Ukraine takes Zaporizhia village amid fierce front-line battles

Ukraine’s counteroffensive continues with small advances as Russia conducts ‘effective’ defensive operations in the south, analysts say.

Ukrainian troops have recaptured Piatykhatky, a village in the west of the Zaporizhia region, Kyiv’s second gain on that front since it launched its counteroffensive earlier this month.

A Russian-installed official in the partly-occupied Zaporizhia region, Vladimir Rogov, said Ukraine had taken “operational control” of the settlement and that Russian troops were trying to counterattack with shelling.

“The enemy’s ‘wave-like’ offensives yielded results, despite enormous losses,” Rogov said on the Telegram messaging app.

There was no immediate comment from Ukraine on the situation and Al Jazeera could not independently confirm the battlefield reports. Ukraine said on June 12 it had taken control of Lobkove, a village next to Piatykhatky.

Zaporizhia is the location of some of the most intense fighting since the counteroffensive began, according to a United Kingdom’s intelligence assessment on Sunday. Battles were also raging around the city of Bakhmut and in Ukraine’s eastern Donetsk region, the UK said.

Ukraine is on the offensive in these areas and “made small advances”, it said, adding that Russian forces are conducting “relatively effective defensive operations” in Ukraine’s south.

Serhiy Bratchuk, a government spokesperson for Ukraine’s southwestern Odesa region, said Ukrainian forces destroyed a “very significant” ammunition depot near the Russian-occupied port city of Henichesk in nearby Kherson province.

“Our armed forces dealt a good blow in the morning,” Bratchuk said in a video message posted to his Telegram channel.

Western analysts and military officials have cautioned that Ukraine’s counteroffensive to dislodge Russian forces from occupied areas along the 1,000km (620-mile) front line could last a long time.

Russia’s defence ministry made no mention of Piatykhatky in its daily update, in which it said its forces had repelled Ukrainian attacks in three sections of the front line. A separate statement from Russia’s Vostok group of forces said Ukraine had failed to take the settlement.

The Ukrainian military said on Sunday that over the previous 24 hours, Russia carried out 43 air strikes, four missile attacks and 51 rocket launches.

According to its statement, Russia continues to concentrate its efforts on offensive operations in Ukraine’s industrial east, focusing attacks around Bakhmut, Avdiivka, Marinka and Lyman in the Donetsk region, with 26 combat clashes taking place. Ukraine's counteroffensive

‘No chance’, says Putin

Ukraine’s President Volodymyr Zelenskyy on Sunday praised Ukrainian forces for their “very effective” repelling of enemy assaults near Avdiivka.

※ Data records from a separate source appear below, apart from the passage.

(** * PageRank (CS50 AI, 2.Uncertainty/pagerank/pagerank.py)

    A shallow embedding of [main], [crawl], [transition_model],
    [sample_pagerank] and [iterate_pagerank], the properties of the
    specification proved or refuted on it, and further properties of the
    code.

    Conventions of the embedding:
    - a Python [dict] is an association list in insertion order with the
      item assignment of Python ([d[k] = v] overwrites in place or appends);
    - a Python [set] is the list of its elements in iteration order;
    - Python exceptions are the left summand of [result];
    - Python floats are kept behind the interface [PyFloat], which has two
      instances: [binary64] (the IEEE 754 doubles Python computes with) and
      [exactQ] (exact rationals, the arithmetic the PageRank model is
      stated in). *)

From Stdlib Require Import List String ZArith QArith Qabs Qfield Lia Lqa Bool.
From Stdlib Require Import Permutation Sorted DecimalString.
From Stdlib Require Import PrimFloat Uint63 SpecFloat FloatOps.
Import ListNotations.

Close Scope Q_scope.
Local Open Scope string_scope.
Local Open Scope list_scope.

(* ================================================================= *)
(** ** Exceptions *)

Inductive exn : Set :=
  | KeyError
  | IndexError
  | ZeroDivisionError
  | ValueError
  | NotImplementedError
  | OSError
  | TypeError.

Definition result (A : Type) : Type := (exn + A)%type.

Definition ret {A : Type} (a : A) : result A := inr a.
Definition raise {A : Type} (e : exn) : result A := inl e.

Definition bind {A B : Type} (m : result A) (k : A -> result B) : result B :=
  match m with
  | inl e => inl e
  | inr a => k a
  end.

Notation "x <- m ;; k" := (bind m (fun x => k))
  (at level 61, m at next level, right associativity).

(** [for x in l: body] threading the variables the body assigns. *)
Fixpoint for_each {A St : Type} (l : list A) (body : St -> A -> result St)
  (s : St) : result St :=
  match l with
  | [] => ret s
  | x :: l' => s' <- body s x ;; for_each l' body s'
  end.

(** [for i in range(n)]: the body sees the index. *)
Fixpoint for_range {St : Type} (start count : nat)
  (body : St -> nat -> result St) (s : St) : result St :=
  match count with
  | O => ret s
  | S count' => s' <- body s start ;; for_range (S start) count' body s'
  end.

(* ================================================================= *)
(** ** Pages, sets and dicts *)

Definition Page : Set := string.

(** A Python set of pages: its elements, in iteration order. *)
Definition pyset : Set := list Page.

Definition mem (x : Page) (s : pyset) : bool := existsb (String.eqb x) s.

(** [set(l)] *)
Definition set_of_list (l : list Page) : pyset := nodup string_dec l.

(** [s - {x}] *)
Definition set_remove (s : pyset) (x : Page) : pyset :=
  filter (fun y => negb (String.eqb y x)) s.

Definition dict (V : Type) : Type := list (Page * V).

Definition keys {V : Type} (d : dict V) : list Page := map fst d.
Definition values {V : Type} (d : dict V) : list V := map snd d.

Fixpoint dict_get {V : Type} (d : dict V) (k : Page) : option V :=
  match d with
  | [] => None
  | (k', v) :: d' => if String.eqb k k' then Some v else dict_get d' k
  end.

(** [d[k] = v] *)
Fixpoint dict_set {V : Type} (d : dict V) (k : Page) (v : V) : dict V :=
  match d with
  | [] => [(k, v)]
  | (k', v') :: d' =>
      if String.eqb k k' then (k', v) :: d' else (k', v') :: dict_set d' k v
  end.

(** [k in d] *)
Definition dict_mem {V : Type} (d : dict V) (k : Page) : bool :=
  match dict_get d k with Some _ => true | None => false end.

(** [d[k]] *)
Definition getitem {V : Type} (d : dict V) (k : Page) : result V :=
  match dict_get d k with
  | Some v => ret v
  | None => raise KeyError
  end.

(** [len(x)] is a Python int. *)
Definition len {A : Type} (l : list A) : Z := Z.of_nat (List.length l).

(** The link graph: page -> set of pages. *)
Definition Corpus : Type := dict pyset.

(** Lists without repetition, decided. *)
Fixpoint nodupb (l : list Page) : bool :=
  match l with
  | [] => true
  | x :: l' => negb (mem x l') && nodupb l'
  end.

(** The Link Graph of the specification: a non-empty dict (distinct keys)
    whose values are sets (distinct elements) that hold no page outside the
    keys and never the page they belong to. *)
Definition link_set_ok (corpus : Corpus) (entry : Page * pyset) : bool :=
  nodupb (snd entry)
  && negb (mem (fst entry) (snd entry))
  && forallb (dict_mem corpus) (snd entry).

Definition link_graph_ok (corpus : Corpus) : bool :=
  match corpus with
  | [] => false
  | _ => nodupb (keys corpus) && forallb (link_set_ok corpus) corpus
  end.

(** No page links to itself. *)
Definition no_self_loop (pages : Corpus) : Prop :=
  forall p links, dict_get pages p = Some links -> ~ In p links.

(** The links of page [p] stay inside the pages [ks]. *)
Definition links_within (ks : list Page) (pages : Corpus) (p : Page) : Prop :=
  forall links, dict_get pages p = Some links -> incl links ks.

Definition Zsum (l : list Z) : Z := fold_right Z.add 0%Z l.
Definition Qsum (l : list Q) : Q := fold_right Qplus 0%Q l.

(* ================================================================= *)
(** ** Floating-point interface *)

Class PyFloat (num : Type) : Type := {
  of_int : Z -> num;            (* float(i) *)
  fadd : num -> num -> num;
  fsub : num -> num -> num;
  fmul : num -> num -> num;
  fdiv : num -> num -> num;     (* divisor known to be non-zero *)
  flt : num -> num -> bool;
  fle : num -> num -> bool;
  isfinite : num -> bool
}.

(** IEEE 754 binary64, as CPython's float. [of_int] is exact below 2^53 and
    rounds to nearest below 2^63, which covers every length and count a
    program can hold in memory. *)
Definition float_of_Z (z : Z) : float :=
  if (z <? 0)%Z
  then PrimFloat.opp (PrimFloat.of_uint63 (Uint63.of_Z (- z)))
  else PrimFloat.of_uint63 (Uint63.of_Z z).

#[export] Instance binary64 : PyFloat float := {
  of_int := float_of_Z;
  fadd := PrimFloat.add;
  fsub := PrimFloat.sub;
  fmul := PrimFloat.mul;
  fdiv := PrimFloat.div;
  flt := PrimFloat.ltb;
  fle := PrimFloat.leb;
  isfinite := PrimFloat.is_finite
}.

(** Exact rational arithmetic. *)
#[export] Instance exactQ : PyFloat Q := {
  of_int := inject_Z;
  fadd := Qplus;
  fsub := Qminus;
  fmul := Qmult;
  fdiv := Qdiv;
  flt := fun x y => negb (Qle_bool y x);
  fle := Qle_bool;
  isfinite := fun _ => true
}.


Section Program.

Context {num : Type} {F : PyFloat num}.

(** [a / b] on two ints: the correctly rounded quotient, which is the
    quotient of the two doubles for operands below 2^53. *)
Definition truediv_ii (a b : Z) : result num :=
  if (b =? 0)%Z then raise ZeroDivisionError
  else ret (fdiv (of_int a) (of_int b)).

(** [x / b] on a float and an int *)
Definition truediv_fi (x : num) (b : Z) : result num :=
  if (b =? 0)%Z then raise ZeroDivisionError
  else ret (fdiv x (of_int b)).

(* ================================================================= *)
(** ** transition_model *)

Definition transition_model (corpus : Corpus) (page : Page)
  (damping_factor : num) : result (dict num) :=
  let probabilities : dict num := [] in
  links <- getitem corpus page ;;
  if (len links =? 0)%Z then
    for_each (keys corpus)
      (fun probabilities webpage =>
         p <- truediv_ii 1 (len corpus) ;;
         ret (dict_set probabilities webpage p))
      probabilities
  else
    prob_at_random <-
      truediv_fi (fsub (of_int 1) damping_factor) (len corpus) ;;
    probabilities <-
      for_each links
        (fun probabilities webpage =>
           q <- truediv_fi damping_factor (len links) ;;
           ret (dict_set probabilities webpage (fadd q prob_at_random)))
        probabilities ;;
    for_each (keys corpus)
      (fun probabilities webpage =>
         if negb (mem webpage links)
         then ret (dict_set probabilities webpage prob_at_random)
         else ret probabilities)
      probabilities.

(** The three probabilities of the specification, with the operations of
    the code: [1/N], [(1-d)/N] and [d/|L(p)| + (1-d)/N]. *)
Definition uniform_prob (corpus : Corpus) : num :=
  fdiv (of_int 1) (of_int (len corpus)).

Definition random_prob (corpus : Corpus) (d : num) : num :=
  fdiv (fsub (of_int 1) d) (of_int (len corpus)).

Definition linked_prob (corpus : Corpus) (links : pyset) (d : num) : num :=
  fadd (fdiv d (of_int (len links))) (random_prob corpus d).

(* ================================================================= *)
(** ** transition_model on a store of objects

    Python dicts are mutable objects that the caller and the callee share.
    The same function once more, on a store in which the corpus and every
    dict the function creates are objects behind a reference, with every
    read of [corpus] and every item assignment written out. *)

Inductive object : Type :=
  | OCorpus (c : Corpus)
  | ODist (d : dict num).

Definition store : Type := list object.
Definition ref : Set := nat.

Definition Run (A : Type) : Type := store -> store * result A.

Definition run_ret {A : Type} (a : A) : Run A := fun h => (h, ret a).

Definition run_lift {A : Type} (r : result A) : Run A := fun h => (h, r).

Definition run_bind {A B : Type} (m : Run A) (k : A -> Run B) : Run B :=
  fun h =>
    match m h with
    | (h', inl e) => (h', inl e)
    | (h', inr a) => k a h'
    end.

Fixpoint replace_nth (h : store) (r : ref) (o : object) : store :=
  match h, r with
  | [], _ => []
  | _ :: h', O => o :: h'
  | x :: h', S r' => x :: replace_nth h' r' o
  end.

(** [{}] *)
Definition new_dict : Run ref :=
  fun h => (h ++ [ODist []], ret (List.length h)).

(** The dict a reference to the corpus denotes. *)
Definition read_corpus (corpus : ref) : Run Corpus :=
  fun h =>
    match nth_error h corpus with
    | Some (OCorpus c) => (h, ret c)
    | _ => (h, raise TypeError)
    end.

(** [probabilities[k] = v] *)
Definition store_item (probabilities : ref) (k : Page) (v : num) : Run unit :=
  fun h =>
    match nth_error h probabilities with
    | Some (ODist d) =>
        (replace_nth h probabilities (ODist (dict_set d k v)), ret tt)
    | _ => (h, raise TypeError)
    end.

Fixpoint run_for_each {A : Type} (l : list A) (body : A -> Run unit)
  : Run unit :=
  match l with
  | [] => run_ret tt
  | x :: l' => run_bind (body x) (fun _ => run_for_each l' body)
  end.

(** [corpus[page]] *)
Definition corpus_item (corpus : ref) (page : Page) : Run pyset :=
  run_bind (read_corpus corpus) (fun c => run_lift (getitem c page)).

(** [len(corpus)] *)
Definition corpus_len (corpus : ref) : Run Z :=
  run_bind (read_corpus corpus) (fun c => run_ret (len c)).

(** the keys [for webpage in corpus] goes through *)
Definition corpus_keys (corpus : ref) : Run (list Page) :=
  run_bind (read_corpus corpus) (fun c => run_ret (keys c)).

Definition transition_model_store (corpus : ref) (page : Page)
  (damping_factor : num) : Run ref :=
  run_bind new_dict (fun probabilities =>
  run_bind (corpus_item corpus page) (fun links =>
  if (len links =? 0)%Z then
    run_bind (corpus_keys corpus) (fun webpages =>
    run_bind
      (run_for_each webpages (fun webpage =>
         run_bind (corpus_len corpus) (fun n =>
         run_bind (run_lift (truediv_ii 1 n)) (fun p =>
         store_item probabilities webpage p))))
      (fun _ => run_ret probabilities))
  else
    run_bind (corpus_len corpus) (fun n =>
    run_bind (run_lift (truediv_fi (fsub (of_int 1) damping_factor) n))
      (fun prob_at_random =>
    run_bind (corpus_item corpus page) (fun links =>
    run_bind
      (run_for_each links (fun webpage =>
         run_bind (corpus_item corpus page) (fun links =>
         run_bind (run_lift (truediv_fi damping_factor (len links))) (fun q =>
         store_item probabilities webpage (fadd q prob_at_random)))))
      (fun _ =>
    run_bind (corpus_keys corpus) (fun webpages =>
    run_bind
      (run_for_each webpages (fun webpage =>
         run_bind (corpus_item corpus page) (fun links =>
         if negb (mem webpage links)
         then store_item probabilities webpage prob_at_random
         else run_ret tt)))
      (fun _ => run_ret probabilities)))))))).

He also described the southern front as “the most brutal” and expressed gratitude to the troops fighting there.

Meanwhile, the boss of Russia’s Wagner Group, Yevgeny Prigozhin, said that 32,000 men who joined up to fight with his mercenary group from jail had returned home after the end of their contracts in Ukraine.

Prigozhin toured Russian prisons to recruit fighters, promising pardons if they survived a half-year tour of front-line duty with Wagner. In an interview last month, Prigozhin said he recruited 50,000 convicts, about 10,000 of whom were killed in Bakhmut.

Russian President Vladimir Putin, who rarely comments on the course of the war, made two unusually detailed interventions last week in which he derided the Ukrainian push and said Kyiv’s forces had “no chance” despite being newly equipped with Western tanks.

His comments appeared intended to reassure Russians at a crucial juncture, nearly 16 months into the conflict, as Ukraine seeks to break months of virtual deadlock and take back the 18 percent of its territory still under Russian control.

Meanwhile, the United Nations said on Sunday that Russia has “so far declined our request to access the areas under its temporary military control” after the destruction of the Nova Kakhovka dam on June 6 in the southern region of Kherson unleashed 18 cubic km (4.3 cubic miles) of water that submerged villages and farmland.

“The UN will continue to engage to seek the necessary access. We urge the Russian authorities to act in accordance with their obligations under international humanitarian law,” said Denise Brown, the UN humanitarian coordinator for Ukraine, in a statement. “Aid cannot be denied to people who need it.”

Zelenskyy accused Russia of deliberately blowing up the dam, calling it a “war crime” and “brutal ecocide”. Moscow has denied causing the blast. Its soldiers were in control of the dam at the time.